俺の隣にいるアイルーはオトモのレイ。ネコバァの紹介でロックラックで出会ったアイルーだ。普段はおしゃべりなのだが長旅で疲れているのかスースー寝息を立てている。
「お客さん、あとちょっとで着きますニャ」
口を開いたのはガーグァを操り荷車を運転しておるアイルーだ。彼(?)はガーグァを背中を植物のツルでできた鞭で弾くと、荷車が少し速度を上げた。
――――――ポツ
どうやら雨が降りだしたようだ。頭にかぶっている『ユクモノカサ』が雨に濡れている。
「ニャ、レックス。雨が降りだしたニャ」
どうやらレイは冷たい雨で目を覚ましたようだ。
「ああ、本降りになる前にユクモ村に着けるといいんだけど……」
言った直後だった。

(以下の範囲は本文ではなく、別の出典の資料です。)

Lemma reserved_wf : wf reserved_cache [].
Proof.
  assert (Hwf : wf (insert_state "k" (CacheEntry_reserved 5%positive)
    (alloc_state (BName "k") test_cache)) []).
  { apply wf_insert_named; [apply test_wf|done|done|done]. }
  replace reserved_cache with
    (set_entries (<[6%positive := with_queue (queue (CacheEntry_reserved 5%positive) ++
       [3%positive]) (CacheEntry_reserved 5%positive)]>
       (entries (insert_state "k" (CacheEntry_reserved 5%positive)
         (alloc_state (BName "k") test_cache))))
      (insert_state "k" (CacheEntry_reserved 5%positive)
         (alloc_state (BName "k") test_cache))) by reflexivity.
  apply (wf_take_callback _ _ "k" _ _ _ 30 Hwf); try done. split; [|done].
  intros p e He Hin.
  cbn [entries insert_state alloc_state test_cache new_cache] in He.
  apply lookup_insert_Some in He as [[<- <-]|[_ He]]; [|done]. vm_compute in Hin. apply list_elem_of_singleton in Hin. done.
Qed.

Lemma reserved_owned p e b :
  entries reserved_cache !! p = Some e → b ∈ owned e → b = 5%positive ∨ b = 3%positive.
Proof.
  cbn [entries reserved_cache set_entries].
  intros [<- <-]%lookup_singleton_Some Hin. unfold owned in Hin. simpl in Hin. set_solver.
Qed.

Lemma put_correct_witness :
  ∃ r c' calls,
    runs (put 9 "k" (Some 1%positive) 1) (reserved_cache, []) r c' ([] ++ calls) ∧
    wf c' [] ∧ (∀ k, k ≠ "k" → view c' k = view reserved_cache k) ∧
    r = true ∧ calls = [(30, mkCacheData (Some 1%positive) 1 true)].
Proof.
  assert (is_size 1) as Hsz by (vm_compute; split; [discriminate|reflexivity]).
  assert (fresh_buffer reserved_cache (Some 1%positive)) as Hb.
  { intros b [= <-]. split; [|by eexists]. intros p e He Hin. by destruct (reserved_owned _ _ _ He Hin). }
  assert (∀ e, view reserved_cache "k" = Some e →
    length (queue e) < 9 ∧ (refCount e + Z.of_nat (length (queue e)) < size_t_mod)%Z) as Hq.
  { intros e He. rewrite reserved_view in He. injection He as <-. split; [simpl; lia|done]. }
  pose proof (put_correct (reserved_cache, []) [] 9 "k" (Some 1%positive) 1 reserved_wf Hsz Hb Hq) as H.
  rewrite decide_False in H by (apply (bool_decide_unpack _); vm_compute; exact I).
  destruct H as (r & c' & calls & Hrun & Hwf & Hother & Hcase).
  change (cache_of (reserved_cache, [])) with reserved_cache in Hcase.
  rewrite reserved_view in Hcase. destruct Hcase as (-> & _ & _ & _ & ks & Hks & ->).
  exists true, c', (map (λ k, (k, mkCacheData (Some 1%positive) 1 true)) ks).
  split_and!; [exact Hrun|exact Hwf|exact Hother|done|].
  apply Forall2_cons_inv_l in Hks as (k & ks' & Hk & Hks' & ->).
  apply Forall2_nil_inv_l in Hks' as ->. injection Hk as <-. done.
Defined.

Lemma get_correct_witness :
  ∃ r c' calls fl',
    runs (get "k" (Some 4%positive)) (reserved_cache, []) r c' ([] ++ calls) ∧
    wf c' fl' ∧ r = true ∧ calls = [].
Proof.
  destruct (get_correct (reserved_cache, []) [] "k" 4%positive 40)
    as (r & c' & calls & fl' & Hrun & Hwf & _ & _ & _ & Hcase).
  - apply reserved_wf.
  - split; [|done]. intros p e He Hin. by destruct (reserved_owned _ _ _ He Hin).
  - intros e He. cbn [cache_of test_client fst] in He.
    rewrite reserved_view in He. injection He as <-. done.
  - change (cache_of (reserved_cache, [])) with reserved_cache in Hcase.
    rewrite reserved_view in Hcase. destruct Hcase as (-> & -> & _).
    by exists true, c', [], fl'.
Defined.

Lemma cancelReservation_correct_witness :
  ∃ r c' calls,
    runs (cancelReservation 9 "k") (reserved_cache, []) r c' ([] ++ calls) ∧
    wf c' [] ∧ r = true ∧ view c' "k" = Some (with_isReserved false reserved_entry).
Proof.
  destruct (cancelReservation_correct (reserved_cache, []) [] 9 "k")
    as (r & c' & calls & Hrun & Hwf & _ & Hcase).
  - apply reserved_wf.
  - intros e He. cbn [cache_of test_client fst] in He.
    rewrite reserved_view in He. injection He as <-. simpl. lia.
  - change (cache_of (reserved_cache, [])) with reserved_cache in Hcase.
    rewrite reserved_view in Hcase. destruct Hcase as (-> & Hview & _).
    by exists true, c', calls.
Defined.

Lemma reserve_correct_witness :
  ∃ r c', reserve "k" test_cache = Ok (r, c') ∧ r = true ∧ wf c' [].
Proof.
  destruct (reserve_correct test_cache [] "k") as (r & c' & Hrun & _ & _ & Hcase).
  - apply test_wf.
  - vm_compute. lia.
  - change (view test_cache "k") with (@None CacheEntry) in Hcase.
    destruct Hcase as (-> & _ & Hwf). by exists true, c'.
Defined.

Lemma requeue_use_after_free_witness :
  ∃ w1 w2, put 9 "k" (Some 1%positive) 1 (reserved_cache, []) = Ok (true, w1) ∧
    lift (reserve "k") w1 = Ok (true, w2) ∧
    cancelReservation 10 "k" w2 = Fault UseAfterFree.
Proof.
  apply (requeue_use_after_free (reserved_cache, []) [] 9 9 "k" (Some 1%positive) 1
    reserved_entry); try done; try (vm_compute; lia).
  - apply reserved_wf.
  - intros b [= <-]. split; [|by eexists]. intros p e He Hin.
    by destruct (reserved_owned _ _ _ He Hin).
Defined.

Lemma cancelled_key_hits_witness :
  ∃ w1 w2, cancelReservation 9 "k" (reserved_cache, []) = Ok (true, w1) ∧
    get "k" (Some 4%positive) w1 = Ok (true, w2) ∧
    log w2 = log w1 ++ [(40, mkCacheData None 0 true)].
Proof.
  apply (cancelled_key_hits (reserved_cache, []) [] 9 "k" 4%positive 40 reserved_entry);
    try done; try (vm_compute; lia).
  - apply reserved_wf.
  - split; [|done]. intros p e He Hin. by destruct (reserved_owned _ _ _ He Hin).
Defined.

(** A cache of five bytes, over its quota of four. *)
Definition full_entry : CacheEntry := CacheEntry_full 5%positive (Some 1%positive) 5.
Definition full_cache : Cache nat (FastFIFO.FastFIFO loc) :=
  set_currentSize 5 (insert_state "k" full_entry (alloc_state (BName "k") test_cache)).

Lemma full_wf : wf full_cache [].
Proof.
  apply wf_set_currentSize; [|done].
  apply wf_insert_named; [apply test_wf|done|done|apply test_buffer].
Qed.

Lemma full_view : view full_cache "k" = Some full_entry.
Proof. reflexivity. Qed.

(** The same after the only reference was given back. *)
Lemma released_cache :
  ∃ c n p e, release "k" full_cache = Ok (tt, c) ∧ wf c [(n, Some p)] ∧
    view c "k" = Some e ∧ refCount e = 0%Z.
Proof.
  destruct (release_ok full_cache [] "k" full_entry full_wf full_view)
    as (c & fl & e & Hrun & Hwf & _ & _ & Hv & Hz & _ & _ & _ & Hfl); [done|done|].
  destruct (Hfl Hz) as (n & p & _ & ->).
  exists c, n, p, e. split_and!; [done|done|by rewrite Hv|done].
Qed.

Lemma doneWith_correct_witness :
  ∃ c1 fl1 e1,
    doneWith 9 "k" full_cache = cleanup 9 1 c1 ∧ wf c1 fl1 ∧ refCount e1 = 0%Z ∧
    view c1 "k" = Some e1.
Proof.
  pose proof (doneWith_correct full_cache [] 9 "k" full_wf) as Hcase.
  rewrite full_view in Hcase. destruct Hcase as (c1 & fl1 & e1 & Hrun & Hwf & _ & _ & Hv & Hz & _).
  - intros e [= <-]. done.
  - exists c1, fl1, e1. split_and!; [exact Hrun|exact Hwf|exact Hz|by rewrite Hv].
Defined.

Lemma cleanup_correct_witness :
  ∃ c (ks : list (string * CacheEntry)) n c', release "k" full_cache = Ok (tt, c) ∧ length ks = 1 ∧
    cleanup 9 1 c = Ok (tt, c') ∧
    (∀ k, view c' k = if decide (k ∈ (take n ks).*1) then None else view c k).
Proof.
  destruct released_cache as (c & n & p & e & Hrel & Hwf & _).
  destruct (free_entries_exist _ _ Hwf) as [ks Hks].
  pose proof (Forall2_length _ _ _ Hks) as Hlen. simpl in Hlen.
  pose proof (cleanup_correct c [(n, Some p)] ks 9 1 Hwf Hks ltac:(lia)) as H.
  rewrite decide_False in H by (intros [?| ->]; [lia|discriminate Hlen]).
  destruct H as (m & c' & Hrun & _ & _ & _ & Hv & _).
  by exists c, ks, m, c'.
Defined.

Lemma cleanup_keeps_referenced_witness :
  ∃ c', cleanup 9 1 full_cache = Ok (tt, c') ∧ view c' "k" = Some full_entry.
Proof.
  apply (cleanup_keeps_referenced full_cache [] 9 1 "k" full_entry);
    [done|apply full_wf|simpl; lia|apply full_view|done].
Defined.

End witnesses.

Lemma strCpy_overflows_witness :
  let HP := {| usable n := n; freed_readable := true |} in
  reserve "k" test_cache (HP := HP) = Fault HeapOverflow ∧
  put 9 "k" (Some 1%positive) 1 test_w (HP := HP) = Fault HeapOverflow.
Proof.
  apply (CacheKey.strCpy_overflows (HP := {| usable n := n; freed_readable := true |})
    test_w test_cache 9 "k" (Some 1%positive) 1). done.
Defined.

Lemma cleanup_use_after_free_witness :
  ∃ c, release "k" full_cache (HP := test_platform false) = Ok (tt, c) ∧
    cleanup (S 8) 1 c (HP := test_platform false) = Fault UseAfterFree.
Proof.
  destruct (released_cache) as (c & n & p & e & Hrel & Hwf & _).
  exists c. split; [exact Hrel|].
  apply (cleanup_use_after_free (HP := test_platform false) c n p []); [done|exact Hwf|done].
Defined.

End CacheDefects.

『ポツ、ポツ』と降っていた雨は突如『ドバァァアアア!!』とバケツをひっくり返したような大粒の雨に変わった。
「お客さん、ちょいと飛ばしますニャよ!」
運転手のアイルーはそう言った直後、荷車は更に速度を上げた。
俺は風に『ユクモノカサ』を飛ばされないようにしながら、振り落とされないようにしっかりと荷車のへりを掴む。
「レイ!しっかり掴まってないと振り落とされ」
言いかけた時だった。
――――――俺たちの乗った荷車を落雷が襲った。
凄まじい電流を喰らった俺は荷車から振り落とされ、崖の下へと落下した。
「ぐ……」
左肩を強く打った俺はうめき声を発し、何とか起き上がろうとする。が、左肩に走る激痛の所為で起き上がることができない。

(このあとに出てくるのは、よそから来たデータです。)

(** Split [H : step a s = Some (Ok s')] into one goal per kind of step. *)
Ltac piece_inv H :=
  first
  [ apply push_inv in H as [-> ->]
  | apply delete_task_inv in H as (? & -> & ->)
  | apply load_task_inv in H as (? & -> & ->)
  | apply count_up_inv in H as (? & ? & -> & ->)
  | apply count_down_inv in H as (? & ? & -> & ->)
  | apply front_inv in H as (? & -> & ->)
  | apply pop_inv in H as (? & ? & ? & -> & ->)
  | apply busy_inv in H as [-> ->]
  | apply pendingTasks_inv in H as [-> ->]
  | apply modify_inv in H as [-> ->] ].

Ltac leaf_inv H :=
  lazymatch type of H with
  | lock _ _ _ _ = _ => apply lock_inv in H as [? ->]
  | exec _ _ _ = _ =>
    let E := fresh "E" in apply exec_inv in H as (? & ? & ? & E & ->); piece_inv E
  | move _ = _ => injection H as <-
  end.

Ltac run_cases H :=
  apply run_inv in H as [(c & ? & H) | (? & -> & H)];
  [ destruct c
  | unfold loop_step in H;
    match type of H with context [loop ?s] => destruct (loop s) eqn:? end ];
  simpl in H; try case_match; try discriminate H; leaf_inv H; try case_match.

Ltac step_cases H :=
  lazymatch type of H with
  | step ?a _ = _ => destruct a as [?i ?m|?i]; simpl in H
  end;
  [apply call_inv in H as (? & ? & [(? & ? & ->) | (? & ? & ? & ->)]) | run_cases H].

Ltac step_all H :=
  step_cases H;
  repeat match goal with H : entry _ |- _ =>
    apply entry_plain in H as (? & ? & ? & ? & ? & ? & ? & ?) end.

(** Split the lookups in an updated map of calls. *)
Ltac calls_inv :=
  repeat match goal with
  | H : <[_ := _]> _ !! _ = Some _ |- _ =>
    apply lookup_insert_Some in H as [[? ?] | [? H]]; simplify_eq
  | H : delete _ _ !! _ = Some _ |- _ => apply lookup_delete_Some in H as [? H]
  end.

Section invariant.
Context {T : Type}.
Implicit Types (s : sys T) (a : action T) (i j : nat) (t : loc).

(** ** Mutual exclusion *)

Definition opt_holds (oc : option call_pc) (m : mutex) : bool :=
  match oc with Some c => call_holds c m | None => false end.

Lemma holds_call s i :
  (i = 0 → ∃ t, loop s = LExec t) → ∀ m, holds s i m = opt_holds (calls s !! i) m.
Proof.
  intros Hi m. unfold holds, opt_holds. destruct (calls s !! i); [done|].
  case_decide; [|done]. destruct Hi as [t ->]; [done|]. by destruct m.
Qed.

Lemma locks_ok_call s s' i oc oc' :
  locks_ok s → calls s !! i = oc → (i = 0 → ∃ t, loop s = LExec t) →
  loop s' = loop s → calls s' = partial_alter (λ _, oc') i (calls s) →
  (∀ m, owner_change i (opt_holds oc m) (opt_holds oc' m) (owner s m) (owner s' m)) →
  locks_ok s'.
Proof.
  intros Hok Hi Hbody Hl Hc Hm.
  assert (Hi' : calls s' !! i = oc') by (by rewrite Hc, lookup_partial_alter_eq).
  assert (Hj : ∀ j, j ≠ i → calls s' !! j = calls s !! j)
    by (intros; rewrite Hc; by apply lookup_partial_alter_ne).
  split.
  - intros m j. destruct (owner_change_ok i _ _ _ _ j (Hm m)) as [H1 H2].
    { rewrite (lo_owner s Hok m i), (holds_call s i), Hi by done. done. }
    destruct (decide (j = i)) as [->|Hne].
    + rewrite H1. unfold holds. rewrite Hi', Hl. unfold opt_holds. destruct oc'; [done|].
      case_decide as H0; [|done]. destruct (Hbody H0) as [t ->]. by destruct m.
    + rewrite H2, (lo_owner s Hok m j) by done. unfold holds. by rewrite Hj, Hl.
  - rewrite Hl. intros H0. destruct (decide (i = 0)) as [->|Hne]; [by apply Hbody|].
    apply Hok. by rewrite <-(Hj 0).
Qed.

俺は必死に目で暴走する荷車を追いかけるが、それを『何者か』が阻んだ。
この大きなシルエット。まさか……
「大型モンスターか!?」
その『何者か』は俺に気付くと、触れただけで皮膚を裂かれそうな爪を携えた前脚を、俺目掛けて振り下ろした。
「この……!!」
俺は何とかその一撃を右に転がって回避した。
直後、ゴッという轟音が俺のすぐ横で鳴り響く。強靭な前脚の一撃で、地面が抉られていた。
あまりにも強大のその力は、地面だけでなく俺の精神も確実に抉った。俺は大型モンスターの恐ろしさを理解しているつもりだったが、それさえ甘かった。恐ろしいなんてもんじゃない。

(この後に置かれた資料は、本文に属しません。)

Lemma steps_quiet l s s' :
  mp_inv s → destructor s ≠ Alive → Forall quiet l → mp_steps l s = Some (Ok s') →
  mp_inv s' ∧ destructor s' ≠ Alive ∧ length l + mp_measure s' ≤ mp_measure s + 2 * idle_steps l s.
Proof.
  revert s. induction l as [|a l IH]; intros s Hs Hy Hq H; simpl in H; [injection H as <-; simpl; split_and!; [done..|lia]|].
  apply Forall_cons in Hq as [Ha Hq]. destruct (mp_step a s) as [[s1|]|] eqn:H1; [|done..].
  destruct (measure_quiet s a s1) as [Hy1 Hm]; [done..|].
  destruct (IH s1) as (Hs' & Hy' & Hl); [by eapply mp_inv_step, H1; [|apply quiet_allowed]|done..|].
  split_and!; [done..|]. simpl. rewrite H1. destruct (idle_step a s); lia.
Qed.

(** ** It ends *)

Lemma mp_steps_app l1 l2 s s' : mp_steps l1 s = Some (Ok s') → mp_steps (l1 ++ l2) s = mp_steps l2 s'.
Proof.
  revert s. induction l1 as [|a l1 IH]; intros s H; simpl in *; [by injection H as ->|].
  destruct (mp_step a s) as [[s1|]|]; [by apply IH|done..].
Qed.

(** The steps of one part, when no thread is outside. *)
Lemma inner_steps l s k d d' :
  parts s !! k = Some d → ¬ k < deleted s → threads s = ∅ → steps (Run <$> l) d = Some (Ok d') →
  mp_steps (Inner k <$> l) s = Some (Ok (set_part k d' s)).
Proof.
  revert s d. induction l as [|i l IH]; intros s d Hk Hlt Ht H; simpl in H.
  { injection H as ->. simpl. unfold set_part. rewrite list_insert_id by done. by destruct s. }
  destruct (run i d) as [[d1|]|] eqn:Hr; [|done..].
  assert (inner k i s = Some (Ok (set_part k d1 s))) as E.
  { unfold inner. rewrite Hk, decide_False, decide_False by (first [done|rewrite Ht, lookup_empty; by intros (_ & _ & [? ?])]).
    unfold on_part. by rewrite Hk, decide_False, Hr by done. }
  rewrite fmap_cons. cbn [mp_steps mp_step]. rewrite E. pose proof (lookup_lt_Some _ _ _ Hk).
  rewrite (IH (set_part k d1 s) d1); [|by apply list_lookup_insert_eq|done..].
  unfold set_part. simpl. by rewrite list_insert_insert_eq.
Qed.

死がすぐ隣にいるという恐怖が俺を支配する。体が思うように動かない。もう死ぬのかな、とか思った時だった。
『おいどうした?もう根を上げるのか?』
『まだだ!!っていうか父さん大人げない!!大体俺はまだ子供なのに父さんはいっつもそうやって本気だしてえ!!』
『こんなんでギャーギャー騒いでるようじゃお前もまだまだガキだなあ』
これは走馬灯か……じゃあもう俺もう死ぬんだな……
そういえば昔は父さんともよく遊んだな。あの人は立派な大人のハンターだったのに子供の俺にも全然容赦しないぐらい負けず嫌いだったな。
『何だとお……今に見てろよおおおお……』
『お!イイ目つきだな。もういっぺんかかってこい!』
こんな死に方じゃ、『向こう』で父さんに笑われちゃうな。
ガキィ!という音が辺りに響いた。人間の体がグシャグシャになるのとは明らかに違う音。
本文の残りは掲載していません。